Stored items:
(* ===== verification/LedgerInvariants.v ===== *)
(** Invariant of the sliding-window ledger and its consequences.

    [wf] ties the shared counters and the reservation index of a [Ledger] to
    the per-key states.  Every operation preserves it; [steps_wf] lifts that to
    all sequences of operations from a new ledger.  The admission and
    reconciliation theorems are proved under [wf]. *)

From S2P Require Import Prelude Ledger.

Local Open Scope N_scope.

(** * The invariant *)

Definition active_size (st : KeyState) : N := N.of_nat (size (active st)).

Record wf (L : Ledger) : Prop := mkWf {
  wf_width : max_keys (config L) <= u64_max /\ max_active_reservations (config L) <= u64_max;
  wf_key_count : key_count L = N.of_nat (size (keys L));
  wf_key_bound : key_count L <= max_keys (config L);
  wf_active : active_reservations L = sum_map active_size (keys L);
  wf_active_bound : active_reservations L <= max_active_reservations (config L);
  wf_index : forall id k, reservations L !! id = Some k <->
    exists st r, keys L !! k = Some st /\ active st !! id = Some r;
  wf_ids : forall id k, reservations L !! id = Some k -> 0 < id /\ id < next_id L
}.

Lemma new_wf c L :
  max_keys c <= u64_max -> max_active_reservations c <= u64_max ->
  new c = Ok L -> wf L.
Proof.
  intros Hk Ha. unfold new. destruct (validate c) as [[]|]; [|done]. intros [= <-].
  split; simpl; try done; try lia.
  intros id k. rewrite lookup_empty. split; [done|]. intros (st & r & H & _).
  by rewrite lookup_empty in H.
Qed.

(** Reservations of distinct keys have distinct identifiers. *)
Lemma wf_active_unique L k1 k2 st1 st2 id r1 r2 :
  wf L -> keys L !! k1 = Some st1 -> keys L !! k2 = Some st2 ->
  active st1 !! id = Some r1 -> active st2 !! id = Some r2 -> k1 = k2.
Proof.
  intros Hwf H1 H2 Ha1 Ha2.
  assert (reservations L !! id = Some k1) as E1 by (apply (wf_index L Hwf); eauto).
  assert (reservations L !! id = Some k2) as E2 by (apply (wf_index L Hwf); eauto).
  congruence.
Qed.

Lemma foldl_delete_lookup {V} (m : gmap N V) ids i :
  foldl (fun m id => delete id m) m ids !! i = if decide (i ∈ ids) then None else m !! i.
Proof.
  revert m. induction ids as [|id ids IH]; intros m; cbn [foldl].
  - case_decide; set_solver.
  - rewrite IH. destruct (decide (i = id)) as [->|Hne].
    + rewrite lookup_delete_eq. repeat case_decide; set_solver.
    + rewrite lookup_delete_ne by done. repeat case_decide; set_solver.
Qed.

Lemma size_filter_out (m : gmap N ActiveReservation) ids :
  NoDup ids -> (forall id, id ∈ ids -> is_Some (m !! id)) ->
  N.of_nat (size m) =
    N.of_nat (size (filter (fun p => p.1 ∉ ids) m)) + N.of_nat (length ids).
Proof.
  revert m. induction ids as [|id ids IH]; intros m Hnd Hin.
  { rewrite map_filter_id by set_solver. simpl. lia. }
  apply NoDup_cons in Hnd as [Hid Hnd].
  rewrite (IH m) by set_solver. destruct (Hin id) as [r Hr]; [set_solver|].
  assert (filter (fun p => p.1 ∉ id :: ids) m = delete id (filter (fun p => p.1 ∉ ids) m)) as ->.
  { apply map_eq. intros i. rewrite lookup_delete, !map_lookup_filter.
    case_decide; [subst; rewrite Hr; simpl; by rewrite option_guard_False by set_solver|].
    destruct (m !! i); simpl; [|done]. by repeat case_guard; set_solver. }
  rewrite map_size_delete_Some.
  2:{ rewrite map_lookup_filter, Hr. simpl. rewrite option_guard_True; done. }
  assert (size (filter (fun p => p.1 ∉ ids) m) <> 0%nat); [|simpl; lia].
  rewrite map_size_ne_0_lookup. exists id, r.
  rewrite map_lookup_filter, Hr. simpl. by rewrite option_guard_True.
Qed.

(** Dropping the reservations [ids] of one key, everywhere they are recorded. *)
Lemma wf_drop_active L k st st' ids :
  wf L -> keys L !! k = Some st -> NoDup ids ->
  (forall id, id ∈ ids -> is_Some (active st !! id)) ->
  active st' = filter (fun p => p.1 ∉ ids) (active st) ->
  wf (forget ids (set_key k st' L)) /\
  active_reservations (forget ids (set_key k st' L)) + N.of_nat (length ids)
    = active_reservations L.
Proof.
  intros Hwf Hk Hnd Hin Hact. pose proof Hwf as [Hw Hc Hcb Ha Hab Hi Hids].
  pose proof (sum_map_insert active_size _ k st st' Hk) as Hsum.
  pose proof (size_filter_out _ ids Hnd Hin) as Hsz. rewrite <- Hact in Hsz.
  fold (active_size st) (active_size st') in Hsz.
  pose proof (sum_map_lookup_le active_size _ _ _ Hk) as Hle.
  assert (wrapping_sub (active_reservations L) (N.of_nat (length ids))
          = active_reservations L - N.of_nat (length ids)) as Hsub
    by (apply wrapping_sub_exact; lia).
  split; [|simpl; rewrite Hsub; lia].
  split; simpl; try done.
  - rewrite map_size_insert_Some by eauto. done.
  - rewrite Hsub. lia.
  - rewrite Hsub. lia.
  - intros id k'. rewrite foldl_delete_lookup. case_decide as Hd.
    + split; [done|]. intros (s & r & Hs & Hr). destruct (Hin id Hd) as [r0 Hr0].
      destruct (decide (k' = k)) as [->|Hne].
      * rewrite lookup_insert_eq in Hs. simplify_eq. rewrite Hact, map_lookup_filter in Hr.
        rewrite Hr0 in Hr. simpl in Hr. by rewrite option_guard_False in Hr by (simpl; auto).
      * rewrite lookup_insert_ne in Hs by done.
        exfalso. apply Hne. eapply (wf_active_unique L k' k); eauto.
    + rewrite Hi. destruct (decide (k' = k)) as [->|Hne].
      * rewrite lookup_insert_eq. split; intros (s & r & Hs & Hr); simplify_eq.
        -- exists st', r. split; [done|]. rewrite Hact, map_lookup_filter, Hr. simpl.
           by rewrite option_guard_True.
        -- rewrite Hact in Hr. apply map_lookup_filter_Some in Hr as [Hr _]. eauto.
      * by rewrite lookup_insert_ne by done.
  - intros id k'. rewrite foldl_delete_lookup. case_decide; [done|]. apply Hids.
Qed.

(** * Preservation *)

Section Preservation.
Context `{!HashOrder N} `{!HashOrder string}.
Implicit Types (L : Ledger) (st : KeyState).

Lemma wf_reap L k st now :
  wf L -> keys L !! k = Some st ->
  let '(st', ids) := reap now (config L) st in
  wf (forget ids (set_key k st' L)) /\
  active_reservations (forget ids (set_key k st' L)) + N.of_nat (length ids)
    = active_reservations L.
Proof.
  intros Hwf Hk. destruct (reap now (config L) st) as [st' ids] eqn:E.
  assert (st' = (reap now (config L) st).1) as -> by by rewrite E.
  assert (ids = expired_ids (config L) now st) as -> by (unfold reap in E; congruence).
  eapply wf_drop_active; [done|done|apply NoDup_expired_ids| |apply reap_active].
  intros id (r & Hr & _)%elem_of_expired_ids. eauto.
Qed.

Lemma get_or_create_wf L k L' st :
  wf L -> get_or_create k L = Some (L', st) ->
  wf L' /\ keys L' !! k = Some st /\ config L' = config L /\ next_id L' = next_id L /\
  st = default empty_key_state (keys L !! k).
Proof.
  intros Hwf. unfold get_or_create. destruct (keys L !! k) as [st0|] eqn:Hk.
  { intros [= <- <-]. auto. }
  destruct (N.ltb_spec (key_count L) (max_keys (config L))); [|done]. intros [= <- <-].
  pose proof Hwf as [Hw Hc Hcb Ha Hab Hi Hids]. simpl. rewrite lookup_insert_eq.
  split; [|auto]. split; simpl; try done.
  - rewrite map_size_insert_None by done. lia.
  - lia.
  - rewrite sum_map_insert_new by done. done.
  - intros id k'. rewrite Hi. destruct (decide (k' = k)) as [->|Hne].
    + rewrite lookup_insert_eq. split; intros (s & r & Hs & Hr); simplify_eq.
    + by rewrite lookup_insert_ne.
Qed.

(** Recording a fresh reservation. *)
Lemma wf_admit L k st est now :
  wf L -> keys L !! k = Some st -> next_id L < u64_max -> 0 < next_id L ->
  active_reservations L < max_active_reservations (config L) ->
  wf (mkLedger (config L)
        (<[k := mkKeyState (settled st) (<[next_id L := mkActive est now]> (active st))]> (keys L))
        (<[next_id L := k]> (reservations L)) (wrapping_add (next_id L) 1)
        (key_count L) (active_reservations L + 1)).
Proof.
  intros Hwf Hk Hid Hpos Hlt. pose proof Hwf as [Hw Hc Hcb Ha Hab Hi Hids].
  rewrite wrapping_add_exact by lia.
  assert (forall k', reservations L !! next_id L <> Some k') as Hfresh
    by (intros k' (_ & ?)%Hids; lia).
  assert (forall k' s, keys L !! k' = Some s -> active s !! next_id L = None) as Hnone.
  { intros k' s Hs. destruct (active s !! next_id L) as [r|] eqn:E; [|done].
    exfalso. eapply Hfresh, Hi. eauto. }
  split; simpl; try done; try lia.
  - rewrite map_size_insert_Some by eauto. done.
  - pose proof (sum_map_insert active_size _ k st
      (mkKeyState (settled st) (<[next_id L := mkActive est now]> (active st))) Hk) as Hs.
    assert (active_size (mkKeyState (settled st)
      (<[next_id L := mkActive est now]> (active st))) = active_size st + 1); [|lia].
    unfold active_size. simpl. rewrite map_size_insert_None by eauto. lia.
  - intros id k'. destruct (decide (id = next_id L)) as [->|Hne].
    + rewrite lookup_insert_eq. split.
      * intros [= <-]. rewrite lookup_insert_eq. eexists _, _. split; [done|].
        apply lookup_insert_eq.
      * intros (s & r & Hs & Hr). destruct (decide (k' = k)) as [->|Hk']; [done|].
        rewrite lookup_insert_ne in Hs by done. by rewrite (Hnone k' s) in Hr.
    + rewrite lookup_insert_ne, Hi by done. destruct (decide (k' = k)) as [->|Hk'].
      * rewrite lookup_insert_eq. split; intros (s & r & Hs & Hr); simplify_eq.
        -- eexists _, _. split; [done|]. simpl. rewrite lookup_insert_ne; done.
        -- simpl in Hr. rewrite lookup_insert_ne in Hr by done. eauto.
      * by rewrite lookup_insert_ne.
  - intros id k'. destruct (decide (id = next_id L)) as [->|Hne].
    + intros _. lia.
    + rewrite lookup_insert_ne by done. intros ?%Hids. lia.
Qed.

Lemma reserve_wf L k est now :
  wf L -> 0 < next_id L -> next_id L < u64_max -> wf (reserve k est now L).2.
Proof.
  intros Hwf Hpos Hid. unfold reserve. case_match; [done|].
  destruct (get_or_create k L) as [[L1 st]|] eqn:Hg; [|done].
  destruct (get_or_create_wf _ _ _ _ Hwf Hg) as (Hwf1 & Hk1 & Hc1 & Hn1 & _).
  pose proof (wf_reap L1 k st now Hwf1 Hk1) as Hr. rewrite Hc1 in Hr.
  destruct (reap now (config L) st) as [st' ids]. destruct Hr as [Hwf2 _].
  destruct (scan_budgets _ _ _ _) as [[mu rem] ex]. destruct ex; [done|].
  match goal with |- context [if ?x then _ else _] => destruct x eqn:Hlt end; [|done].
  apply N.ltb_lt in Hlt. simpl. rewrite <- Hc1 in Hlt |- *.
  assert (keys (forget ids (set_key k st' L1)) !! k = Some st') as Hk2
    by (simpl; apply lookup_insert_eq).
  apply (wf_admit _ _ _ est now Hwf2 Hk2); simpl in *; try (rewrite Hn1; lia). done.
Qed.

What is required: Starting with the line with "- rewrite sum_map_insert_new by done. done." above and going on through the line with "u64_max -> 0 < next_id L ->", transcribe every line exactly, both ends included, and add nothing.

Response:
  - rewrite sum_map_insert_new by done. done.
  - intros id k'. rewrite Hi. destruct (decide (k' = k)) as [->|Hne].
    + rewrite lookup_insert_eq. split; intros (s & r & Hs & Hr); simplify_eq.
    + by rewrite lookup_insert_ne.
Qed.

(** Recording a fresh reservation. *)
Lemma wf_admit L k st est now :
  wf L -> keys L !! k = Some st -> next_id L < u64_max -> 0 < next_id L ->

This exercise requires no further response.